On the stability of robust estimators

In his survey, Morgenthaler remarked that, in spite of a consolidated tradition full of positive results, robust methods have not yet replaced the predominant role of the standard least squares techniques in real applications. As an argument on the possible reasons behind this fact, we quote again Huber and Ronchetti (2009). In discussing approches to robust regressions and the S-estimation minimization problem in particular, they write (Section 7.12, p. 195-198):

... with non-convex minimization, like here, one usually runs into the problem of getting stuck in local minima. Moreover, Davies (1993, Section 1.6) points out an inherent instability of S-estimators; in my opinion, any such instability disqualifies an estimate from being called robust. In fact, there are no known high breakdown point estimators of regression that are demonstrably stable; I think that for the time being they should be classified just as that, namely, as high breakdown point approaches rather than as robust methods.

Note that the mentioned instability has to do with the use of resampling methods for solving the optimization problem (locally, unless all possible subsamples are extracted), which invalidates the desirable property of permutation invariance. In fact, simple swaps of the rows of the data matrix X will presumably give rise to different estimators in runs starting from different extracted samples. It must be acknowledged that this lack of reproducibility is, indeed, disturbing.

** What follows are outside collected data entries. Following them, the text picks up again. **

(* ===== verification/Snappy.v ===== *)
(** * The compressor

    The snappy library is third-party code; the headers of the view indexes and the
    values that the daemon sends to a client without support for data types go
    through it. *)
From Stdlib Require Import ZArith.
From stdpp Require Import prelude.
From S2P Require Import Prelude ViewCodec.

(** [snappy_uncompressed_length mem n] is given the bytes of the memory
    from an address on and the number [n] of bytes the caller claims; the capacity of
    the output is that of the calls. *)
Class Snappy := {
  snappy_max_compressed_length : Z -> Z;
  snappy_compress : list Z -> option (list Z);
  snappy_uncompressed_length : list Z -> Z -> option Z;
  snappy_uncompress : list Z -> Z -> option (list Z)
}.

(** Its documented behaviour: what was compressed is uncompressed, and the length of
    the uncompressed data is the first thing in the compressed data. *)
Class SnappyOk `{Snappy} : Prop := {
  snappy_bound x c : snappy_compress x = Some c -> len c <= snappy_max_compressed_length (len x);
  snappy_total x : len x < 2 ^ 32 -> exists c, snappy_compress x = Some c;
  snappy_length x c n : snappy_compress x = Some c -> len c <= n ->
    snappy_uncompressed_length c n = Some (len x);
  snappy_inverse x c : snappy_compress x = Some c -> snappy_uncompress c (len x) = Some x;
  snappy_nonempty x c : snappy_compress x = Some c -> c <> []
}.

FSDA accounts for the instability of resampling-based estimators with an efficient sampling strategy which allows the user to increase considerably the number of subsets to extract, without incurring in critical degradation of computational performances. In other popular robust libraries (RRcov, Robustbase and LIBRA), the default number of subsets extracted by the fast algorithms of MCD, LTS and S estimation is typically 500 (both for regression and multivariate analysis estimators). In FSDA we raised this number to 1000 for all methods except the traditional LTS algorithm (without concentration steps), for which we extract the 3000 subsets suggested in PROGRESS by Rousseeuw and Hubert (1997) for combinations of n and p giving rise to datasets considered, at that time, large. We encorage FSDA users to experiment with number of subsets bigger than these defaults, to appreciate the improved stability and accuracy of the estimators at no major performance degeneration cost.